Dataset entries:
________________

(* ===== verification/LogFile.v ===== *)
(** * FileUtil.cc and LogFile.cc: log files that roll

    stdio is the class [Stdio] over the state [F] of a [FILE]; [clock] gives what the
    successive calls of time(2) return.  [closed] keeps what the files closed so far
    were given. *)
From stdpp Require Import pretty.
From S2P Require Import Prelude Text Timestamp.

Class Stdio (F : Type) := {
  fopen : string → option F;
  fwrite : F → list byte → Z * F;
  fflush : F → F
}.

(** [written f] is what the stream has taken since it was opened. *)
Class StdioLaws (F : Type) (IO : Stdio F) := {
  written : F → list byte;
  fopen_law name f : fopen name = Some f → written f = [];
  fwrite_law f d n f' :
    fwrite f d = (n, f') → 0 <= n <= zlen d ∧ written f' = written f ++ ztake n d;
  fflush_law f : written (fflush f) = written f
}.

(** A disk with room: files open, and every write makes progress. *)
Class StdioReliable (F : Type) (IO : Stdio F) : Prop := {
  fopen_ok name : is_Some (fopen name);
  fwrite_progress f d : d ≠ [] → 0 < (fwrite f d).1
}.

Module AppendFile.
Section AppendFile.
Context `{IO : Stdio F}.

Record t := mk { fp_ : F; writtenBytes_ : Z }.

Definition make (filename : string) : res t :=
  match fopen filename with
  | Some fp => mret (mk fp 0)
  | None => Fault AssertFail
  end.

(** The loop of [append]: [n] bytes of the line are written. *)
Fixpoint append_loop (fuel : nat) (logline : list byte) (n : Z) (fp : F) : res F :=
  let remain := zlen logline - n in
  if 0 <? remain then
    match fuel with
    | O => Fault OutOfFuel
    | S fuel' =>
        let '(x, fp) := fwrite fp (zdrop n logline) in
        if x =? 0 then mret fp else append_loop fuel' logline (n + x) fp
    end
  else mret fp.

Definition append (logline : list byte) (f : t) : res t :=
  let len := zlen logline in
  let '(n, fp) := fwrite (fp_ f) logline in
  fp ← append_loop (length logline) logline n fp;
  mret (mk fp (i64 (writtenBytes_ f + len))).

Definition flush (f : t) : t := mk (fflush (fp_ f)) (writtenBytes_ f).
Definition writtenBytes (f : t) : Z := writtenBytes_ f.

End AppendFile.
#[global] Arguments t F : clear implicits.
End AppendFile.

Module LogFile.
Section LogFile.
Context `{IO : Stdio F}.
Variable clock : nat → Z.
Variables (hostname : option string) (pid : Z).

Definition kRollPerSeconds_ : Z := 60 * 60 * 24.

Record t := mk {
  basename_ : string;
  rollSize_ : Z;
  flushInterval_ : Z;
  checkEveryN_ : Z;
  count_ : Z;
  startOfPeriod_ : Z;
  lastRoll_ : Z;
  lastFlush_ : Z;
  file_ : option (AppendFile.t F);
  ticks : nat;
  closed : list F
}.

Definition set_file (f : AppendFile.t F) (l : t) : t :=
  mk (basename_ l) (rollSize_ l) (flushInterval_ l) (checkEveryN_ l) (count_ l) (startOfPeriod_ l)
     (lastRoll_ l) (lastFlush_ l) (Some f) (ticks l) (closed l).
Definition set_count (n : Z) (l : t) : t :=
  mk (basename_ l) (rollSize_ l) (flushInterval_ l) (checkEveryN_ l) n (startOfPeriod_ l)
     (lastRoll_ l) (lastFlush_ l) (file_ l) (ticks l) (closed l).
Definition set_lastFlush (n : Z) (l : t) : t :=
  mk (basename_ l) (rollSize_ l) (flushInterval_ l) (checkEveryN_ l) (count_ l) (startOfPeriod_ l)
     (lastRoll_ l) n (file_ l) (ticks l) (closed l).

(** [time(NULL)]. *)
Definition time (l : t) : Z * t :=
  (clock (ticks l),
   mk (basename_ l) (rollSize_ l) (flushInterval_ l) (checkEveryN_ l) (count_ l) (startOfPeriod_ l)
      (lastRoll_ l) (lastFlush_ l) (file_ l) (S (ticks l)) (closed l)).

(** [strftime(".%Y%m%d-%H%M%S.")], the host name and the process number. *)
Definition getLogFileName (basename : string) (now : Z) : string :=
  let tm := gmtime now in
  (basename +:+ "." +:+ dec (tm_year tm + 1900) +:+ dec0 2 (tm_mon tm + 1) +:+ dec0 2 (tm_mday tm) +:+
   "-" +:+ dec0 2 (tm_hour tm) +:+ dec0 2 (tm_min tm) +:+ dec0 2 (tm_sec tm) +:+ "." +:+
   (match hostname with Some h => snprintf 256 h | None => "unknownhost" end) +:+
   snprintf 32 ("." +:+ dec pid) +:+ ".log")%string.

Definition rollFile (l : t) : res (bool * t) :=
  let '(now, l) := time l in
  let filename := ("../log/" +:+ getLogFileName (basename_ l) now)%string in
  let start := cdiv now kRollPerSeconds_ * kRollPerSeconds_ in
  if lastRoll_ l <? now then
    f ← AppendFile.make filename;
    let gone := match file_ l with Some old => [AppendFile.fp_ old] | None => [] end in
    mret (true, mk (basename_ l) (rollSize_ l) (flushInterval_ l) (checkEveryN_ l) (count_ l) start now now
                   (Some f) (ticks l) (closed l ++ gone))
  else mret (false, l).

Definition make (basename : string) (rollSize flushInterval checkEveryN : Z) : res t :=
  '(_, l) ← rollFile (mk basename rollSize flushInterval checkEveryN 0 0 0 0 None O []);
  mret l.

(** [file_->...]: undefined when there is no file. *)
Definition file (l : t) : res (AppendFile.t F) :=
  match file_ l with Some f => mret f | None => Fault UB end.

Definition append_unlocked (logline : list byte) (l : t) : res t :=
  f ← file l;
  f ← AppendFile.append logline f;
  let l := set_file f l in
  if rollSize_ l <? AppendFile.writtenBytes f then
    '(_, l) ← rollFile l;
    mret l
  else
    let l := set_count (count_ l + 1) l in
    if checkEveryN_ l <=? count_ l then
      let l := set_count 0 l in
      let '(now, l) := time l in
      let thisPeriod := cdiv now kRollPerSeconds_ * kRollPerSeconds_ in
      if negb (thisPeriod =? startOfPeriod_ l) then
        '(_, l) ← rollFile l;
        mret l
      else if flushInterval_ l <? now - lastFlush_ l then
        let l := set_lastFlush now l in
        mret (set_file (AppendFile.flush f) l)
      else mret l
    else mret l.

(** The mutex, if there is one, only delimits the call. *)
Definition append (logline : list byte) (l : t) : res t := append_unlocked logline l.

Definition flush (l : t) : res t :=
  f ← file l;
  mret (set_file (AppendFile.flush f) l).

End LogFile.
#[global] Arguments t F : clear implicits.
End LogFile.

Section Facts.
Import LogFile.
Context `{IO : Stdio F, IOL : !StdioLaws F IO, IOR : !StdioReliable F IO}.
Variable clock : nat → Z.
Variables (hostname : option string) (pid : Z).

(** Everything the log was given, across its files. *)
Definition log_bytes (l : LogFile.t F) : list byte :=
  (closed l ≫= written) ++
  match file_ l with Some f => written (AppendFile.fp_ f) | None => [] end.

Lemma append_loop_spec fuel d n fp :
  0 <= n <= zlen d → zlen d - n <= Z.of_nat fuel →
  ∃ fp', AppendFile.append_loop fuel d n fp = Ok fp' ∧ written fp' = written fp ++ zdrop n d.
Proof.
  revert n fp. induction fuel as [|fuel IH]; intros n fp Hn Hf; cbn [AppendFile.append_loop].
  - replace (0 <? zlen d - n) with false by lia. exists fp. split; [done|].
    by rewrite zdrop_ge, app_nil_r by lia.
  - destruct (0 <? zlen d - n) eqn:E; [|exists fp; split; [done|]; by rewrite zdrop_ge, app_nil_r by lia].
    assert (zlen (zdrop n d) = zlen d - n) as Hlen by (apply zlen_drop; lia).
    pose proof (fwrite_progress fp (zdrop n d)) as Hp.
    destruct (fwrite fp (zdrop n d)) as [x fp1] eqn:Ew. cbn in Hp.
    apply fwrite_law in Ew as [Hx Hw]. rewrite Hlen in Hx.
    assert (0 < x) by (apply Hp; intros E0; rewrite E0, zlen_nil in Hlen; lia).
    replace (x =? 0) with false by lia.
    destruct (IH (n + x) fp1) as (fp' & -> & Hw'); [lia..|]. exists fp'. split; [done|].
    rewrite Hw', Hw, <-app_assoc. f_equal. rewrite <-(ztake_drop x (zdrop n d)) at 2. f_equal.
    by rewrite zdrop_drop by lia.
Qed.

Lemma AppendFile_append_spec d (f : AppendFile.t F) :
  ∃ f', AppendFile.append d f = Ok f' ∧ written (AppendFile.fp_ f') = written (AppendFile.fp_ f) ++ d.
Proof.
  unfold AppendFile.append. destruct (fwrite (AppendFile.fp_ f) d) as [n fp] eqn:E.
  apply fwrite_law in E as [Hn Hw].
  destruct (append_loop_spec (length d) d n fp) as (fp' & -> & Hw'); [lia|unfold zlen; lia|].
  eexists. split; [done|]. cbn. rewrite Hw', Hw, <-app_assoc. f_equal. apply ztake_drop.
Qed.

(** Rolling closes a file and opens the next one: nothing is lost. *)
Lemma rollFile_spec (l : LogFile.t F) :
  ∃ b l', rollFile clock hostname pid l = Ok (b, l') ∧ log_bytes l' = log_bytes l ∧
    (is_Some (file_ l) → is_Some (file_ l')).
Proof.
  unfold rollFile, time. cbv zeta. cbn [lastRoll_ basename_ file_ closed].
  destruct (lastRoll_ l <? clock (ticks l)).
  - unfold AppendFile.make. destruct (fopen_ok ("../log/" +:+ getLogFileName hostname pid (basename_ l) (clock (ticks l)))) as [f Hf].
    rewrite Hf. eexists _, _. split; [reflexivity|]. unfold log_bytes. cbn [closed file_ AppendFile.fp_].
    rewrite (fopen_law _ _ Hf), app_nil_r, bind_app. split; [|by eauto]. f_equal.
    destruct (file_ l); cbn; [by rewrite app_nil_r|done].
  - eexists _, _. split; [reflexivity|]. done.
Qed.

Lemma log_append_spec d (l : LogFile.t F) :
  is_Some (file_ l) →
  ∃ l', append clock hostname pid d l = Ok l' ∧ log_bytes l' = log_bytes l ++ d ∧ is_Some (file_ l').
Proof.
  intros [f Hf]. unfold append, append_unlocked, file. rewrite Hf. cbn [mbind res_bind mret res_ret].
  destruct (AppendFile_append_spec d f) as (f' & -> & Hw). cbn [mbind res_bind].
  assert (∀ l0 : LogFile.t F, file_ l0 = Some f' → closed l0 = closed l → log_bytes l0 = log_bytes l ++ d) as Hb.
  { intros l0 E1 E2. unfold log_bytes. rewrite E1, E2, Hf, Hw. by rewrite app_assoc. }
  assert (∀ l0 : LogFile.t F, file_ l0 = Some f' → closed l0 = closed l →
    ∃ l', ('(_, l1) ← rollFile clock hostname pid l0; mret l1) = Ok l' ∧ log_bytes l' = log_bytes l ++ d ∧ is_Some (file_ l')) as Hroll.
  { intros l0 E1 E2. destruct (rollFile_spec l0) as (b & l1 & -> & Hl1 & Hs). exists l1. split; [done|].
    rewrite Hl1. split; [by apply Hb|]. apply Hs. by eauto. }
  destruct (_ <? _); [by apply Hroll|]. destruct (_ <=? _); [|eexists; split; [done|]; split; [by apply Hb|by eexists]].
  cbn [time]. destruct (negb _); [by apply Hroll|].
  destruct (_ <? _); [|eexists; split; [done|]; split; [by apply Hb|by eexists]].
  eexists. split; [done|]. split; [|by eexists]. unfold log_bytes. cbn. rewrite fflush_law, Hf, Hw. by rewrite app_assoc.
Qed.

Lemma log_flush_spec (l : LogFile.t F) :
  is_Some (file_ l) → ∃ l', flush l = Ok l' ∧ log_bytes l' = log_bytes l ∧ is_Some (file_ l').
Proof.
  intros [f Hf]. unfold flush, file. rewrite Hf. eexists. split; [done|]. split; [|by eexists].
  unfold log_bytes. cbn. by rewrite fflush_law, Hf.
Qed.

(** A log made after 1970 has a file. *)
Lemma log_make_spec basename rollSize flushInterval checkEveryN :
  0 < clock 0 →
  ∃ l, make clock hostname pid basename rollSize flushInterval checkEveryN = Ok l ∧ log_bytes l = [] ∧ is_Some (file_ l).
Proof.
  intros Hc. unfold make, rollFile. cbn [time ticks lastRoll_ basename_ file_ closed].
  replace (0 <? clock 0) with true by lia. unfold AppendFile.make.
  destruct (fopen_ok ("../log/" +:+ getLogFileName hostname pid basename (clock 0))) as [f Hf]. rewrite Hf.
  eexists. split; [reflexivity|]. unfold log_bytes. cbn. rewrite (fopen_law _ _ Hf). split; [done|by eexists].
Qed.
End Facts.

(** ** A disk for concrete runs: two bytes at a time *)
Module ToyDisk.
#[export] Instance toy_stdio : Stdio (list byte) := {|
  fopen _ := Some [];
  fwrite f d := (Z.min 2 (zlen d), f ++ ztake 2 d);
  fflush f := f
|}.

#[export] Instance toy_stdio_laws : StdioLaws (list byte) toy_stdio.
Proof.
  refine {| written f := f |}; cbn.
  - by intros _ f [= <-].
  - intros f d n f' [= <- <-]. zpos. split; [lia|]. f_equal. destruct (decide (2 <= zlen d)).
    + by rewrite Z.min_l by lia.
    + rewrite Z.min_r by lia. by rewrite !ztake_ge by lia.
  - done.
Defined.

#[export] Instance toy_stdio_reliable : StdioReliable (list byte) toy_stdio.
Proof.
  split; cbn.
  - intros _. by eexists.
  - intros _ d Hd. pose proof (zlen_nonneg d). destruct d; [done|]. rewrite zlen_cons in *. zpos. lia.
Qed.
End ToyDisk.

________________

**WHAT TO PRODUCE**
Only the lines above starting at the line that holds "Section AppendFile." and ending at the line that holds "Definition kRollPerSeconds_ : Z" are to be repeated, exactly and in full.

**RESULT OF THIS EXERCISE**
Section AppendFile.
Context `{IO : Stdio F}.

Record t := mk { fp_ : F; writtenBytes_ : Z }.

Definition make (filename : string) : res t :=
  match fopen filename with
  | Some fp => mret (mk fp 0)
  | None => Fault AssertFail
  end.

(** The loop of [append]: [n] bytes of the line are written. *)
Fixpoint append_loop (fuel : nat) (logline : list byte) (n : Z) (fp : F) : res F :=
  let remain := zlen logline - n in
  if 0 <? remain then
    match fuel with
    | O => Fault OutOfFuel
    | S fuel' =>
        let '(x, fp) := fwrite fp (zdrop n logline) in
        if x =? 0 then mret fp else append_loop fuel' logline (n + x) fp
    end
  else mret fp.

Definition append (logline : list byte) (f : t) : res t :=
  let len := zlen logline in
  let '(n, fp) := fwrite (fp_ f) logline in
  fp ← append_loop (length logline) logline n fp;
  mret (mk fp (i64 (writtenBytes_ f + len))).

Definition flush (f : t) : t := mk (fflush (fp_ f)) (writtenBytes_ f).
Definition writtenBytes (f : t) : Z := writtenBytes_ f.

End AppendFile.
#[global] Arguments t F : clear implicits.
End AppendFile.

Module LogFile.
Section LogFile.
Context `{IO : Stdio F}.
Variable clock : nat → Z.
Variables (hostname : option string) (pid : Z).

Definition kRollPerSeconds_ : Z := 60 * 60 * 24.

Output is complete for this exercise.